Antología. Juana Inés de la Cruz

sábado, 15 de diciembre de 2012

Gritos verticales

  

Pocos autores hay que vean el mundo desde la mirada inocente de un niño, sorprendida, preñada de interrogantes, iluminada por las expectativas que la realidad despliega ante esos ojos inquietos, entregados como ofrendas a todo resplandor; y, que a la vez, escruten el orbe desde la mirada desgastada, frustrada de un adulto a quien la vida, en parte, ha decepcionado. Lorenzo Silva es uno de ellos. Lo fue Gloria Fuertes. Y Gracia Iglesias se suma a la pequeña nómina de escritores ambidiestros, capaces de abrir con idéntico pulso firme las puertas de la infancia y de la madurez.

Muchos lectores conocen su obra infantil, compuesta por los libros Mono Lolo, El mundo de Casimiro. Memorias de un saltamontes, El tren de los ronquidos, Los meagrada y Huevos y patatas. En ellos encontramos un inquebrantable espíritu de superación de los miedos e inseguridades que amenazan nuestros primeros pasos. Su fin es tallar hermosos seres humanos que crezcan sin complejos o que gocen de las cosas menudas.

¡Qué distinto son sus poemarios!

La luz cede paso a la noche, el día a las tinieblas.

En su creación lírica Gracia Iglesias nos muestra su cara oculta. Lejos quedan los pinceles bañados en colores. Sus textos son oscuros como entrañas.

Sospecho que soy humo, Aunque cubras mi cuerpo de cerezas, Distintos métodos para hacer elefantes y Gritos verticales son dardos que hieren el cuerpo de las propias creencias. La desmitificación de los valores en los que el Hombre suele depositar su fe derrumba las certezas, deshoja la flor que da sentido a cuanto contemplamos. 

Y el libro que mejor horada el suelo debajo de los pies es el último, que destaca por la plasticidad y crudeza de sus imágenes. Los poemas "Son las ardillas muertas y no las golondrinas", "Mis zapatos mojados", "Se ha curvado el perfil de la ciudad" y “Con ese abrigo viejo y esas botas” destacan dentro del volumen. Qué versos más rotundos. Se pueden masticar sus palabras. Nos sacuden por dentro con el vacío que sugieren. Pero es tan bello el temblor, que no importa sentir su sacudida.

Gritos verticales enfría la existencia como una noche de lluvia en pleno invierno. Su autora mira hacia el exterior de sí misma proyectando en la naturaleza su desgarro interno. El bestiario del libro está compuesto por animales (ardillas, gatos, pájaros…) que simbolizan la destrucción. El paraje helado que describe nos habla de un lugar inhóspito. El sujeto lírico del libro respira bajo la amenaza de la geografía circundante, así, el bosque de hielo y la ciudad parada, anclada, impiden el desarrollo completo de su personalidad. En consecuencia, el yo pierde su identidad y se desvanece por el sumidero “de las alcantarillas”.

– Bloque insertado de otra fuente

(** * tmux-adapter: a shallow embedding of the live-session engine

    The development follows the packages of the repository:
    - [Vt]        internal/vt/screen.go: the row renderer and the row diff;
    - [Tmux]      internal/tmux: the pipe-pane manager and the control-channel
                  wrappers;
    - [Agents]    internal/agents: the workdir filter of the registry scan;
    - [Wsbase] and [Wsadapter]: the regex filters and the lifecycle broadcast;
    - [Agentio]   the choice of the paste payload of an uploaded file;
    - [Main]      the command line of the adapter binary.

    Go strings and byte slices are Rocq strings (one [ascii] per byte), Go
    [int], [rune] and [uint32] values are integers in [Z], Go maps are stdpp
    finite maps and Go sets (maps to [struct{}]) are stdpp finite sets. *)

From Stdlib Require Import ZArith Ascii String List Lia Bool.
From stdpp Require Import gmap strings list pretty.

Open Scope Z_scope.

(** ** Strings shared by the packages *)

(** The byte [b] as a one-byte string. *)
Definition byte_str (b : Z) : string :=
  String (ascii_of_N (Z.to_N b)) EmptyString.

(** [strings.HasSuffix]. *)
Definition HasSuffix (s suffix : string) : Prop :=
  exists front, s = front +:+ suffix.

(** [strings.HasPrefix], as a proposition; the executable version is
    [String.prefix]. *)
Definition HasPrefix (s pre : string) : Prop :=
  exists rest, s = pre +:+ rest.

(** * Package vt: the terminal screen *)
Module Vt.

(** Glyph mode bits of screen.go (they mirror the emulator's attribute
    bits). *)
Definition modeBold : Z := 4.
Definition modeUnderline : Z := 2.
Definition modeItalic : Z := 16.

(** The emulator's default colours ([vt10x.DefaultFG], [vt10x.DefaultBG]):
    the two colour values just above the 24-bit range. *)
Definition DefaultFG : Z := Z.shiftl 1 24.
Definition DefaultBG : Z := Z.shiftl 1 24 + 1.

(** [vt10x.Glyph]: a cell of the grid. *)
Record Glyph := mkGlyph {
  Char : Z;   (* rune *)
  Mode : Z;   (* attribute bits *)
  FG : Z;     (* vt10x.Color, a uint32 *)
  BG : Z
}.

(** [vt10x.Cursor], reduced to the position the screen reads. *)
Record Cursor := mkCursor { X : Z; Y : Z }.

(** The part of [vt10x.Terminal] that screen.go calls. The emulator is a
    library outside the repository: it is an interface here. *)
Class Terminal (T : Type) := {
  term_New : Z -> Z -> T;
  term_Write : T -> string -> T;
  term_Cell : T -> Z -> Z -> Glyph;
  term_Cursor : T -> Cursor
}.

(** [ScreenUpdate] and [ScreenSnapshot]. *)
Record ScreenUpdate := mkUpdate {
  uRows : gmap Z string;
  uCursorRow : Z;
  uCursorCol : Z
}.

Record ScreenSnapshot := mkSnapshot {
  sRows : gmap Z string;
  sCols : Z;
  sNumRows : Z;
  sCursorRow : Z;
  sCursorCol : Z
}.

(** ** SGR parameters *)

(** [fgSGR]: the SGR parameter(s) of a foreground colour. *)
Definition fgSGR (c : Z) : string :=
  if decide (c = DefaultFG) then "39"
  else if decide (c < 8) then pretty (30 + c)
  else if decide (c < 16) then pretty (90 + c - 8)
  else if decide (c < 256) then "38;5;" +:+ pretty c
  else "38;2;" +:+ pretty (Z.land (Z.shiftr c 16) 255) +:+ ";"
       +:+ pretty (Z.land (Z.shiftr c 8) 255) +:+ ";" +:+ pretty (Z.land c 255).

(** [bgSGR]: the SGR parameter(s) of a background colour. *)
Definition bgSGR (c : Z) : string :=
  if decide (c = DefaultBG) then "49"
  else if decide (c < 8) then pretty (40 + c)
  else if decide (c < 16) then pretty (100 + c - 8)
  else if decide (c < 256) then "48;5;" +:+ pretty c
  else "48;2;" +:+ pretty (Z.land (Z.shiftr c 16) 255) +:+ ";"
       +:+ pretty (Z.land (Z.shiftr c 8) 255) +:+ ";" +:+ pretty (Z.land c 255).

(** ** Writing a rune: [strings.Builder.WriteRune] appends the UTF-8
    encoding, and the encoding of U+FFFD for a value that is no Unicode
    scalar. *)
Definition runeError : string := byte_str 239 +:+ byte_str 191 +:+ byte_str 189.

Definition cont_byte (r : Z) : string := byte_str (Z.lor 128 (Z.land r 63)).

Definition EncodeRune (r : Z) : string :=
  if decide (r < 0) then runeError
  else if decide (r <= 127) then byte_str r
  else if decide (r <= 2047) then
    byte_str (Z.lor 192 (Z.shiftr r 6)) +:+ cont_byte r
  else if decide (55296 <= r <= 57343) then runeError
  else if decide (r <= 65535) then
    byte_str (Z.lor 224 (Z.shiftr r 12)) +:+ cont_byte (Z.shiftr r 6) +:+ cont_byte r
  else if decide (r <= 1114111) then
    byte_str (Z.lor 240 (Z.shiftr r 18)) +:+ cont_byte (Z.shiftr r 12)
      +:+ cont_byte (Z.shiftr r 6) +:+ cont_byte r
  else runeError.

(** ** The style of a cell, as [renderRow] reads it *)
Record Pen := mkPen {
  penFG : Z;
  penBG : Z;
  penBold : bool;
  penItalic : bool;
  penUnderline : bool
}.

#[global] Instance Pen_eq_dec : EqDecision Pen.
Proof. solve_decision. Defined.

Definition defaultPen : Pen := mkPen DefaultFG DefaultBG false false false.

Definition hasMode (cell : Glyph) (bit : Z) : bool :=
  negb (Z.land (Mode cell) bit =? 0).

Definition penOf (cell : Glyph) : Pen :=
  mkPen (FG cell) (BG cell) (hasMode cell modeBold) (hasMode cell modeItalic)
        (hasMode cell modeUnderline).

(** The character of a cell, an empty cell (rune 0) reading as a space. *)
Definition cellChar (cell : Glyph) : Z :=
  if Char cell =? 0 then 32 else Char cell.

(** The test of the first loop of [renderRow]: the cell holds content. *)
Definition nonTrivial (cell : Glyph) : bool :=
  negb (cellChar cell =? 32) || negb (FG cell =? DefaultFG)
  || negb (BG cell =? DefaultBG)
  || negb (Z.land (Mode cell) (Z.lor (Z.lor modeBold modeItalic) modeUnderline) =? 0).

(** The state of the second loop of [renderRow]: the builder, the current
    pen and the [styled] flag. *)
Record Render := mkRender {
  out : string;
  cur : Pen;
  styled : bool
}.

(** [needReset]: the cell drops an attribute of the current pen. *)
Definition needReset (c p : Pen) : bool :=
  (negb (penBold p) && penBold c) || (negb (penItalic p) && penItalic c)
  || (negb (penUnderline p) && penUnderline c)
  || ((penFG p =? DefaultFG) && negb (penFG c =? DefaultFG))
  || ((penBG p =? DefaultBG) && negb (penBG c =? DefaultBG)).

(** The parameters appended after the optional reset, [c] being the pen
    current at that point and [p] the pen of the cell. *)
Definition applyParams (c p : Pen) : list string :=
  (if penBold p && negb (penBold c) then ["1"] else [])
  ++ (if penItalic p && negb (penItalic c) then ["3"] else [])
  ++ (if penUnderline p && negb (penUnderline c) then ["4"] else [])
  ++ (if decide (penFG p = penFG c) then [] else [fgSGR (penFG p)])
  ++ (if decide (penBG p = penBG c) then [] else [bgSGR (penBG p)]).

(** All the parameters of a style change from pen [c] to pen [p]. *)
Definition sgrParams (c p : Pen) : list string :=
  if needReset c p then "0" :: applyParams defaultPen p
  else applyParams c p.

Definition ESC : string := byte_str 27.

(** The escape sequence carrying the parameters [params]. *)
Definition sgrSeq (params : list string) : string :=
  ESC +:+ "[" +:+ String.concat ";" params +:+ "m".

(** The body of the second loop of [renderRow], for one cell. *)
Definition renderCell (st : Render) (cell : Glyph) : Render :=
  let p := penOf cell in
  let st1 :=
    if decide (p = cur st) then st
    else
      let params := sgrParams (cur st) p in
      match params with
      | [] => mkRender (out st) p (styled st)
      | _ => mkRender (out st +:+ sgrSeq params) p true
      end in
  mkRender (out st1 +:+ EncodeRune (cellChar cell)) (cur st1) (styled st1).

Definition penActive (p : Pen) : bool := negb (bool_decide (p = defaultPen)).

Definition resetSeq : string := ESC +:+ "[0m".

(** The escape byte, and what follows the last one in a string. *)
Definition escChar : ascii := ascii_of_N 27.

Fixpoint afterLastESC (s : string) : option string :=
  match s with
  | EmptyString => None
  | String c rest =>
      match afterLastESC rest with
      | Some t => Some t
      | None => if Ascii.eqb c escChar then Some rest else None
      end
  end.

(** The string holds no escape byte. *)
Definition escFree (s : string) : Prop := afterLastESC s = None.

(** A non-empty string without an escape byte. *)
Definition plainPiece (s : string) : Prop := escFree s /\ s <> "".

(** What one cell adds to the builder when the pen before it is [prev]:
    the style change, if the pen changes, and the character. *)
Definition cellPiece (prev : Pen) (cell : Glyph) : string :=
  (if decide (penOf cell = prev) then ""
   else sgrSeq (sgrParams prev (penOf cell)))
  +:+ EncodeRune (cellChar cell).

(** The text of a run of cells, left to right from the pen [prev]. *)
Fixpoint rowBody (prev : Pen) (cells : list Glyph) : string :=
  match cells with
  | [] => ""
  | c :: cs => cellPiece prev c +:+ rowBody (penOf c) cs
  end.



Section Screen.
Context {T : Type} `{Terminal T}.

(** [Screen]: the emulator, the dimensions and the cached rendered rows. *)
Record Screen := mkScreen {
  term : T;
  cols : Z;
  rows : Z;
  prevRows : list string
}.

(** The first loop of [renderRow]: [x] runs from [n - 1] down to 0 and stops
    at the first cell with content; -1 when there is none. *)
Fixpoint findLastCol (t : T) (y : Z) (n : nat) : Z :=
  match n with
  | O => -1
  | S k =>
      if nonTrivial (term_Cell t (Z.of_nat k) y) then Z.of_nat k
      else findLastCol t y k
  end.

(** The cells [0 .. lastCol] of row [y]. *)
Definition rowCells (t : T) (y lastCol : Z) : list Glyph :=
  (fun x => term_Cell t x y) <$> seqZ 0 (lastCol + 1).

(** [Screen.renderRow], on the emulator [t] of a screen [c] columns wide. *)
Definition renderRow (t : T) (c : Z) (y : Z) : string :=
  let lastCol := findLastCol t y (Z.to_nat c) in
  if decide (lastCol < 0) then ""
  else
    let st := foldl renderCell (mkRender "" defaultPen false) (rowCells t y lastCol) in
    if styled st && penActive (cur st) then out st +:+ resetSeq else out st.

(** [NewScreen]: [make([]string, rows)] panics on a negative length. *)
Definition NewScreen (c r : Z) : option Screen :=
  if decide (r < 0) then None
  else Some (mkScreen (term_New c r) c r (replicate (Z.to_nat r) "")).

(** The loop of [Screen.Write] over the rows [ys]: a row whose rendering
    differs from the baseline enters the update and replaces the baseline.
    Indexing [prevRows] out of range panics ([None]). *)
Fixpoint diffRows (t : T) (c : Z) (ys : list Z) (prev : list string)
    (upd : gmap Z string) : option (list string * gmap Z string) :=
  match ys with
  | [] => Some (prev, upd)
  | y :: ys' =>
      let row := renderRow t c y in
      match prev !! Z.to_nat y with
      | None => None
      | Some old =>
          if decide (row = old) then diffRows t c ys' prev upd
          else diffRows t c ys' (<[Z.to_nat y := row]> prev) (<[y := row]> upd)
      end
  end.

(** [Screen.Write]: the new screen and the update, [None] for Go's nil. *)
Definition Write (s : Screen) (data : string) : option (Screen * option ScreenUpdate) :=
  let t := term_Write (term s) data in
  let cursor := term_Cursor t in
  match diffRows t (cols s) (seqZ 0 (rows s)) (prevRows s) ∅ with
  | None => None
  | Some (prev, upd) =>
      let s' := mkScreen t (cols s) (rows s) prev in
      if decide (size upd = 0%nat) then Some (s', None)
      else Some (s', Some (mkUpdate upd (Y cursor) (X cursor)))
  end.

(** The loop of [Screen.Snapshot]: every row enters the snapshot and the
    baseline. *)
Fixpoint snapRows (t : T) (c : Z) (ys : list Z) (prev : list string)
    (snap : gmap Z string) : option (list string * gmap Z string) :=
  match ys with
  | [] => Some (prev, snap)
  | y :: ys' =>
      let row := renderRow t c y in
      if decide (Z.to_nat y < length prev)%nat
      then snapRows t c ys' (<[Z.to_nat y := row]> prev) (<[y := row]> snap)
      else None
  end.

(** [Screen.Snapshot]. *)
Definition Snapshot (s : Screen) : option (Screen * ScreenSnapshot) :=
  let cursor := term_Cursor (term s) in
  match snapRows (term s) (cols s) (seqZ 0 (rows s)) (prevRows s) ∅ with
  | None => None
  | Some (prev, m) =>
      Some (mkScreen (term s) (cols s) (rows s) prev,
            mkSnapshot m (cols s) (rows s) (Y cursor) (X cursor))
  end.

(** The baseline has one entry per row: [NewScreen] establishes it and
    [Write] and [Snapshot] keep it. *)
Definition screen_wf (s : Screen) : Prop :=
  length (prevRows s) = Z.to_nat (rows s).

End Screen.

Arguments Screen T : clear implicits.

(** A teletype: the smallest emulator behind the interface. It prints every
    byte at the cursor in the default style; carriage return and line feed
    move the cursor. The screen is run on it at concrete inputs. *)
Record Tty := mkTty {
  ttyCells : gmap (Z * Z) Glyph;
  ttyCursor : Cursor
}.

Definition blank : Glyph := mkGlyph 32 0 DefaultFG DefaultBG.

Definition ttyPut (t : Tty) (b : Z) : Tty :=
  let c := ttyCursor t in
  if decide (b = 13) then mkTty (ttyCells t) (mkCursor 0 (Y c))
  else if decide (b = 10) then mkTty (ttyCells t) (mkCursor (X c) (Y c + 1))
  else mkTty (<[(X c, Y c) := mkGlyph b 0 DefaultFG DefaultBG]> (ttyCells t))
             (mkCursor (X c + 1) (Y c)).

Fixpoint ttyWrite (t : Tty) (data : string) : Tty :=
  match data with
  | EmptyString => t
  | String b rest => ttyWrite (ttyPut t (Z.of_N (N_of_ascii b))) rest
  end.

#[global] Instance Tty_Terminal : Terminal Tty := {
  term_New := fun _ _ => mkTty ∅ (mkCursor 0 0);
  term_Write := ttyWrite;
  term_Cell := fun t x y => default blank (ttyCells t !! (x, y));
  term_Cursor := ttyCursor
}.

Ni el hábitat ni el amor sirven de refugio a la voz que enuncia. Ambos se han convertido en una barra de hielo, fría y resbaladiza. La soledad se ve reflejada en el silencio del paisaje, así como en el monólogo dirigido a un destinatario a menudo ausente.

La protagonista de Gritos verticales nos revela una poética aplicable a todos los poemarios de su autora: escribe con rabia. La angustia emerge del fondo de sí misma, como un géiser, y luego guía sus dedos sobre la superficie del papel.




Esa misma pasión es la que pone Gracia en todos sus proyectos: ya sean performances, libros, cuenta-cuentos o la dirección del centro cultural Oropéndola, donde se multiplica por enriquecer la vida literaria y musical de Guadalajara.

Hoy más que nunca son necesarias personas como ella, vehementes, entusiastas, que realicen transfusiones de energía para descongelar los músculos que pretenden inutilizarnos.

Sus libros migran de espacios cálidos a regiones heladas, lo mismo que las aves. En esa alternancia de mundos, de miradas, de motivos y tonos, reside la grandeza de su vuelo. Sigan su trayectoria.